When Rick returned with the bottle of wine and insisted on pouring her another glass, she demurred, but he poured it anyway and left it on the table beside her bed, saying that she might feel like it later.
He offered her coffee, but she refused, knowing that even the smallest stimulant was likely to keep her awake into the small hours of the morning as she fought to come to terms with what was happening to her.
She sensed that Rick wanted to stay and talk. On previous evenings, before she had realised what was happening to her emotions, she had enjoyed their discussions, finding in Rick a male companion intelligent enough to challenge her, and at the same t
ime confident enough of himself to accept her fully as his equal. She missed their verbal sparring, but that was nothing to how she was going to feel once he had gone from her life completely.
She fell asleep thinking about him, and then woke up abruptly at two o’clock in the morning to find the covers had slipped off the bed, as she struggled restlessly in her sleep, and she was freezing cold.
Pulling on her robe, she went to check on Michael, wondering if a sound from him had woken her, but the little boy was deeply asleep.
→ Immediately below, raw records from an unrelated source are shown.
(* ===== verification/_CoqProject ===== *)
-Q . S2P
Prelude.v
Text.v
Float64.v
BTree.v
Json.v
RuleTypes.v
MetricNumber.v
Geo.v
RuleCache.v
RuleEvaluate.v
Errors.v
RuleSnapshot.v
Topics.v
Access.v
Shadows.v
Firmware.v
ContractModel.v
Schema.v
Validation.v
ColdRoom.v
ContractCompiler.v
Compatibility.v
Alerts.v
Outbox.v
Commands.v
CommandTasks.v
RuleDelivery.v
IdentityStore.v
Identity.v
RateLimit.v
LimiterThreads.v
RuleAdminStore.v
RuleAdmin.v
RuleAdminHistory.v
DeviceIngress.v
EventStore.v
Events.v
EventHistory.v
EventReads.v
BlueprintStore.v
Blueprints.v
BlueprintHistory.v
ProvisionStore.v
Certificates.v
Devices.v
DeviceHistory.v
DeviceBatches.v
AnalyticsStore.v
Analytics.v
AnalyticsHistory.v
AnalyticsBudget.v
FirmwareStore.v
FirmwareCatalog.v
FirmwareHistory.v
UrlPolicy.v
ThreadDataset.v
ThreadBus.v
ThreadController.v
ThreadScans.v
ThreadRuntime.v
NativeUpdate.v
ClientContract.v
DeviceClient.v
(** ** Bytes *)
Definition code (c : ascii) : Z := Z.of_N (N_of_ascii c).
Definition between (lo hi z : Z) : bool := (lo <=? z) && (z <=? hi).
Definition is_ascii_lowercase (c : ascii) : bool := between 97 122 (code c).
Definition is_ascii_uppercase (c : ascii) : bool := between 65 90 (code c).
Definition is_ascii_digit (c : ascii) : bool := between 48 57 (code c).
Definition is_ascii_alphanumeric (c : ascii) : bool :=
  is_ascii_lowercase c || is_ascii_uppercase c || is_ascii_digit c.
Definition is_ascii_hexdigit (c : ascii) : bool :=
  is_ascii_digit c || between 97 102 (code c) || between 65 70 (code c).
Definition to_ascii_lowercase (c : ascii) : ascii :=
  if is_ascii_uppercase c then ascii_of_N (Z.to_N (code c + 32)) else c.
Definition one_of (set : string) (c : ascii) : bool :=
  existsb (Ascii.eqb c) (String.list_ascii_of_string set).

(** ** str *)
(** [str::len] counts bytes. *)
Definition str_len (s : string) : Z := Z.of_nat (String.length s).
Definition str_is_empty (s : string) : bool :=
  match s with EmptyString => true | _ => false end.
(** [str::chars().count()]: the bytes that do not continue a UTF-8 sequence. *)
Fixpoint chars_count (s : string) : Z :=
  match s with
  | EmptyString => 0
  | String c r => (if between 128 191 (code c) then 0 else 1) + chars_count r
  end.
(** [str::bytes().all(p)]. *)
Fixpoint str_forall (p : ascii -> bool) (s : string) : bool :=
  match s with EmptyString => true | String c r => p c && str_forall p r end.
(** [str::bytes().next()]. *)
Definition str_head (s : string) : option ascii :=
  match s with EmptyString => None | String c _ => Some c end.
(** [str::contains(char)]. *)
Definition contains_char (c : ascii) (s : string) : bool :=
  negb (str_forall (fun x => negb (Ascii.eqb x c)) s).

Fixpoint strip_prefix (p s : string) : option string :=
  match p, s with
  | EmptyString, _ => Some s
  | String a p', String b s' => if Ascii.eqb a b then strip_prefix p' s' else None
  | String _ _, EmptyString => None
  end.
Definition starts_with (p s : string) : bool :=
  match strip_prefix p s with Some _ => true | None => false end.
Fixpoint strip_suffix (suf s : string) : option string :=
  if s =s? suf then Some "" else
  match s with
  | EmptyString => None
  | String c r => String c <$> strip_suffix suf r
  end.

(** [str::split_once(pat)]: around the first occurrence of the pattern. *)
Fixpoint split_once (pat s : string) : option (string * string) :=
  match strip_prefix pat s with
  | Some rest => Some ("", rest)
  | None =>
    match s with
    | EmptyString => None
    | String c r =>
      match split_once pat r with
      | Some (a, b) => Some (String c a, b)
      | None => None
      end
    end
  end.
Definition contains (pat s : string) : bool :=
  match split_once pat s with Some _ => true | None => false end.
(** [str::rsplit_once(char)]: around the last occurrence. *)
Fixpoint rsplit_once (c : ascii) (s : string) : option (string * string) :=
  match s with
  | EmptyString => None
  | String x r =>
    match rsplit_once c r with
    | Some (a, b) => Some (String x a, b)
    | None => if Ascii.eqb x c then Some ("", r) else None
    end
  end.
(** [str::split(char).collect::<Vec<_>>()]. *)
Fixpoint split_char (c : ascii) (s : string) : list string :=
  match s with
  | EmptyString => [""]
  | String x r =>
    if Ascii.eqb x c then "" :: split_char c r
    else match split_char c r with
         | [] => [String x ""]
         | w :: ws => String x w :: ws
         end
  end.

(** [str::replace(pat, by)] for a non-empty pattern: left to right, without
    overlap; [skip] counts the bytes of a match still to be dropped. *)
Fixpoint replace_go (pat by_ : string) (skip : nat) (s : string) : string :=
  match s with
  | EmptyString => ""
  | String c r =>
    match skip with
    | S k => replace_go pat by_ k r
    | O => if starts_with pat s
           then by_ +:+ replace_go pat by_ (pred (String.length pat)) r
           else String c (replace_go pat by_ 0 r)
    end
  end.
Definition replace (pat by_ s : string) : string := replace_go pat by_ 0 s.
(** [str::replace(char, by)]. *)
Fixpoint replace_char (c : ascii) (by_ s : string) : string :=
  match s with
  | EmptyString => ""
  | String x r => (if Ascii.eqb x c then by_ else String x "") +:+ replace_char c by_ r
  end.

(** [str::trim_end_matches(char)] and [str::trim_start_matches(char)]. *)
Fixpoint trim_start_matches (c : ascii) (s : string) : string :=
  match s with
  | String x r => if Ascii.eqb x c then trim_start_matches c r else s
  | EmptyString => ""
  end.
Fixpoint trim_end_matches (c : ascii) (s : string) : string :=
  match s with
  | EmptyString => ""
  | String x r =>
    let t := trim_end_matches c r in
    if str_is_empty t && Ascii.eqb x c then "" else String x t
  end.

(** One leading Unicode [White_Space] character, and what follows it. *)
Definition strip_space (s : string) : option string :=
  let byte := fun c => code c in
  match s with
  | String a r =>
    if between 9 13 (byte a) || (byte a =? 32) then Some r else
    match r with
    | String b r2 =>
      if (byte a =? 194) && ((byte b =? 133) || (byte b =? 160)) then Some r2 else
      match r2 with
      | String c r3 =>
        let abc := (byte a, byte b, byte c) in
        if bool_decide (abc ∈ [(225, 154, 128); (226, 128, 168); (226, 128, 169);
                               (226, 128, 175); (226, 129, 159); (227, 128, 128)])
           || ((byte a =? 226) && (byte b =? 128) && between 128 138 (byte c))
        then Some r3 else None
      | EmptyString => None
      end
    | EmptyString => None
    end
  | EmptyString => None
  end.
Fixpoint all_space (fuel : nat) (s : string) : bool :=
  match fuel with
  | O => str_is_empty s
  | S k => match strip_space s with
           | Some r => all_space k r
           | None => str_is_empty s
           end
  end.
(** [s.trim().is_empty()]: every character of [s] is white space.  Each step
    drops at least one byte, so the length of [s] is enough fuel. *)
Definition trim_is_empty (s : string) : bool := all_space (String.length s) s.

(** [str::trim]: leading white space, then every suffix that is white space. *)
Fixpoint trim_start_go (fuel : nat) (s : string) : string :=
  match fuel with
  | O => s
  | S k => match strip_space s with Some r => trim_start_go k r | None => s end
  end.
Fixpoint trim_end (s : string) : string :=
  match s with
  | EmptyString => ""
  | String c r => if trim_is_empty s then "" else String c (trim_end r)
  end.
Definition trim (s : string) : string := trim_end (trim_start_go (String.length s) s).

Fixpoint str_map (f : ascii -> ascii) (s : string) : string :=
  match s with EmptyString => "" | String c r => String (f c) (str_map f r) end.
(** [str::eq_ignore_ascii_case]. *)
Definition eq_ignore_ascii_case (a b : string) : bool :=
  str_map to_ascii_lowercase a =s? str_map to_ascii_lowercase b.

(** [[String]::join(sep)]. *)
Fixpoint join (sep : string) (parts : list string) : string :=
  match parts with
  | [] => ""
  | [p] => p
  | p :: ps => p +:+ sep +:+ join sep ps
  end.

(** ** Integers as text *)
Definition digit_char (d : Z) : ascii := ascii_of_N (Z.to_N (48 + d)).
Definition digit_value (c : ascii) : option Z :=
  if is_ascii_digit c then Some (code c - 48) else None.

Fixpoint digits_go (fuel : nat) (n : Z) (acc : string) : string :=
  match fuel with
  | O => acc
  | S k =>
    let acc' := String (digit_char (n mod 10)) acc in
    if n <? 10 then acc' else digits_go k (n / 10) acc'
  end.
(** Decimal digits of a non-negative integer; a number has at most as many
    decimal digits as binary ones, which is the fuel. *)
Definition digits (n : Z) : string := digits_go (S (Z.to_nat (Z.log2 n))) n "".
(** [Display] of an integer. *)
Definition int_to_string (z : Z) : string :=
  if z <? 0 then String "-" (digits (- z)) else digits z.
She touched his smooth soft face and felt an unfamiliar urge grip her body. What would it be like to conceive the child of a man one loved? To carry that child and eventually give birth to it…the strongest bond there could be between two people who loved.
She was shaken by the tempest of emotion that swept her, leaving her shivering and achingly aware of how barren her life was going to be. She would never sleep now…and she wondered how long she was going to be condemned to spend the hours of darkness tormented by her thoughts of Rick.
She half stumbled back to her own room, and saw the glass of red wine. That should warm her, and help her sleep too. She picked it up and drank it quickly, as though it was medicine, pulling a wry face as the full-bodied claret slid down her throat.
There was more in the glass than she had imagined, and even before she had finished drinking it she was conscious of the sudden burst of warmth heating her stomach. On an empty stomach and in her tense, nervous state, the intoxicating effect of the strong wine was almost immediate.
She could see the room blurring almost in front of her, and when she tried to get into bed, to her bewilderment, the bed seemed to shift hazily in front of her, as though it was a floating mirage and not really material at all.
She clutched hold of the quilt to steady herself, and found to her astonishment that she was sitting on the floor with it. She started to giggle, the whole situation suddenly unbearably funny, but somewhere along the line her giggles changed to tears and she started to cry, uninhibited, wrenching tears of intense pain.